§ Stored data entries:
::::::::::

(** * UV-sphere mesh generation (procgenmemtest)

    A shallow embedding of
      - [procgenmemtest/points2d.py]            (circle and arc samplers),
      - [procgenmemtest/modelgen/uvspheregeom.py] (indexed vertex/triangle form),
      - [procgenmemtest/modelgen/uvsphereegg.py]  (vertex-pool/polygon form),
    and the properties of the generated mesh.

    Python [int] values are [Z].  The code is written once over the
    operations on numbers that it uses, the class [Arithmetic]: Python's
    [float] operations, [int / int], [math.cos], [math.sin], and the
    conversion to single precision that a row of the vertex table applies.
    Two instances are given.  [binary64] is the arithmetic the code runs on:
    IEEE 754 double precision as specified by the Standard Library's
    [SpecFloat], rows of the vertex table rounded to single precision, and the
    platform's [cos] and [sin] taken as parameters.  [exact] computes with
    real numbers and rounds nothing.  What is proved for every lawful
    arithmetic holds of both; what is proved for [exact] alone is a statement
    about exact arithmetic and is marked as such.  Code that can raise is
    modelled in a state-and-exception monad whose outcome keeps the store
    reached when the exception was raised. *)

From Stdlib Require Import Reals ZArith List Bool Lia Lra Permutation FinFun.
From Stdlib Require Floats.
Import ListNotations.
Import SpecFloat.

Open Scope Z_scope.

(** ** Exceptions and the state-and-exception monad *)

Inductive exn : Type :=
| ValueError
| ZeroDivisionError
| IndexError
| OverflowError.

Inductive result (A : Type) : Type :=
| Ok (a : A)
| Raise (e : exn).

Arguments Ok {A} a.
Arguments Raise {A} e.

Definition M (S A : Type) : Type := S -> result A * S.

Definition ret {S A} (a : A) : M S A := fun s => (Ok a, s).

Definition raise {S A} (e : exn) : M S A := fun s => (Raise e, s).

Definition bind {S A B} (m : M S A) (k : A -> M S B) : M S B :=
  fun s =>
    match m s with
    | (Ok a, s') => k a s'
    | (Raise e, s') => (Raise e, s')
    end.

Definition modify {S} (f : S -> S) : M S unit := fun s => (Ok tt, f s).

Definition gets {S A} (f : S -> A) : M S A := fun s => (Ok (f s), s).

Declare Scope monad_scope.
Delimit Scope monad_scope with monad.
Notation "x <- m ;; k" := (bind m (fun x => k))
  (at level 61, m at next level, right associativity) : monad_scope.
Notation "m ;;; k" := (bind m (fun _ => k))
  (at level 61, right associativity) : monad_scope.

Open Scope monad_scope.

(** An expression that may raise, followed by what is done with its value. *)
Definition and_then {A B} (r : result A) (k : A -> result B) : result B :=
  match r with
  | Ok a => k a
  | Raise e => Raise e
  end.

(** [for _ in range(n): body] *)
Fixpoint for_range {S} (n : nat) (body : M S unit) : M S unit :=
  match n with
  | O => ret tt
  | S n' => body ;;; for_range n' body
  end.

(** [for x in xs: body(x)] over an already materialised sequence. *)
Fixpoint for_each {S A} (xs : list A) (body : A -> M S unit) : M S unit :=
  match xs with
  | [] => ret tt
  | x :: xs' => body x ;;; for_each xs' body
  end.

(** A generator whose [next] may raise is the list of the outcomes of its
    successive [next] calls; a consumer stops at the first [Raise].
    [for x in g: body(x)]. *)
Fixpoint for_in {S A} (g : list (result A)) (body : A -> M S unit)
  : M S unit :=
  match g with
  | [] => ret tt
  | Ok x :: g' => body x ;;; for_in g' body
  | Raise e :: _ => raise e
  end.

(** [for i, x in enumerate(g): body(i, x)], counting from [i]. *)
Fixpoint for_enumerate {S A} (g : list (result A)) (i : Z)
         (body : Z -> A -> M S unit) : M S unit :=
  match g with
  | [] => ret tt
  | Ok x :: g' => body i x ;;; for_enumerate g' (i + 1) body
  | Raise e :: _ => raise e
  end.

(** [range(lo, hi)]: empty when [hi <= lo]. *)
Definition range (lo hi : Z) : list Z :=
  map (fun k => lo + Z.of_nat k) (seq 0 (Z.to_nat (hi - lo))).

(** [itertools.islice(g, start, stop)] for [0 <= start]: the first [next]
    consumes the [start] items to skip before [stop] is looked at, so an
    exception raised by a skipped item is the outcome of that [next], also
    when [stop <= start]; after that come the items at positions
    [start .. stop-1]. *)
Fixpoint islice_skip {A} (g : list (result A)) (k : nat) {struct k}
  : result (list (result A)) :=
  match k, g with
  | O, _ => Ok g
  | S _, [] => Ok []
  | S k', Ok _ :: g' => islice_skip g' k'
  | S _, Raise e :: _ => Raise e
  end.

Definition islice {A} (g : list (result A)) (start stop : Z) : list (result A) :=
  match islice_skip g (Z.to_nat start) with
  | Raise e => [Raise e]
  | Ok rest => firstn (Z.to_nat (stop - start)) rest
  end.

(** ** [collections.deque] with [maxlen] *)

Record deque (A : Type) : Type := mkDeque {
  dq_items : list A;
  dq_maxlen : nat
}.

Arguments mkDeque {A} _ _.
Arguments dq_items {A} _.
Arguments dq_maxlen {A} _.

(** [deque((), maxlen=n)]; a negative [maxlen], which Python rejects, does
    not occur: both generators build their deques after the argument check,
    with [maxlen = no_of_segments >= 3]. *)
Definition deque_new {A} (maxlen : Z) : deque A := mkDeque [] (Z.to_nat maxlen).

(** [d.append(x)]: a full deque discards its leftmost item first. *)
Definition deque_append {A} (d : deque A) (x : A) : deque A :=
  match dq_maxlen d with
  | O => d
  | S _ =>
      if (length (dq_items d) <? dq_maxlen d)%nat
      then mkDeque (dq_items d ++ [x]) (dq_maxlen d)
      else mkDeque (tl (dq_items d) ++ [x]) (dq_maxlen d)
  end.

(** [d.extend(xs)] *)
Definition deque_extend {A} (d : deque A) (xs : list A) : deque A :=
  fold_left deque_append xs d.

::::::::::

§ WORK ORDER: Among the entries above, copy exactly only the lines starting with the one containing "From Stdlib Require Floats." and going through the one containing "m (fun _ => k))", both ends included.

§ REPLY TO THE TASK:
From Stdlib Require Floats.
Import ListNotations.
Import SpecFloat.

Open Scope Z_scope.

(** ** Exceptions and the state-and-exception monad *)

Inductive exn : Type :=
| ValueError
| ZeroDivisionError
| IndexError
| OverflowError.

Inductive result (A : Type) : Type :=
| Ok (a : A)
| Raise (e : exn).

Arguments Ok {A} a.
Arguments Raise {A} e.

Definition M (S A : Type) : Type := S -> result A * S.

Definition ret {S A} (a : A) : M S A := fun s => (Ok a, s).

Definition raise {S A} (e : exn) : M S A := fun s => (Raise e, s).

Definition bind {S A B} (m : M S A) (k : A -> M S B) : M S B :=
  fun s =>
    match m s with
    | (Ok a, s') => k a s'
    | (Raise e, s') => (Raise e, s')
    end.

Definition modify {S} (f : S -> S) : M S unit := fun s => (Ok tt, f s).

Definition gets {S A} (f : S -> A) : M S A := fun s => (Ok (f s), s).

Declare Scope monad_scope.
Delimit Scope monad_scope with monad.
Notation "x <- m ;; k" := (bind m (fun x => k))
  (at level 61, m at next level, right associativity) : monad_scope.
Notation "m ;;; k" := (bind m (fun _ => k))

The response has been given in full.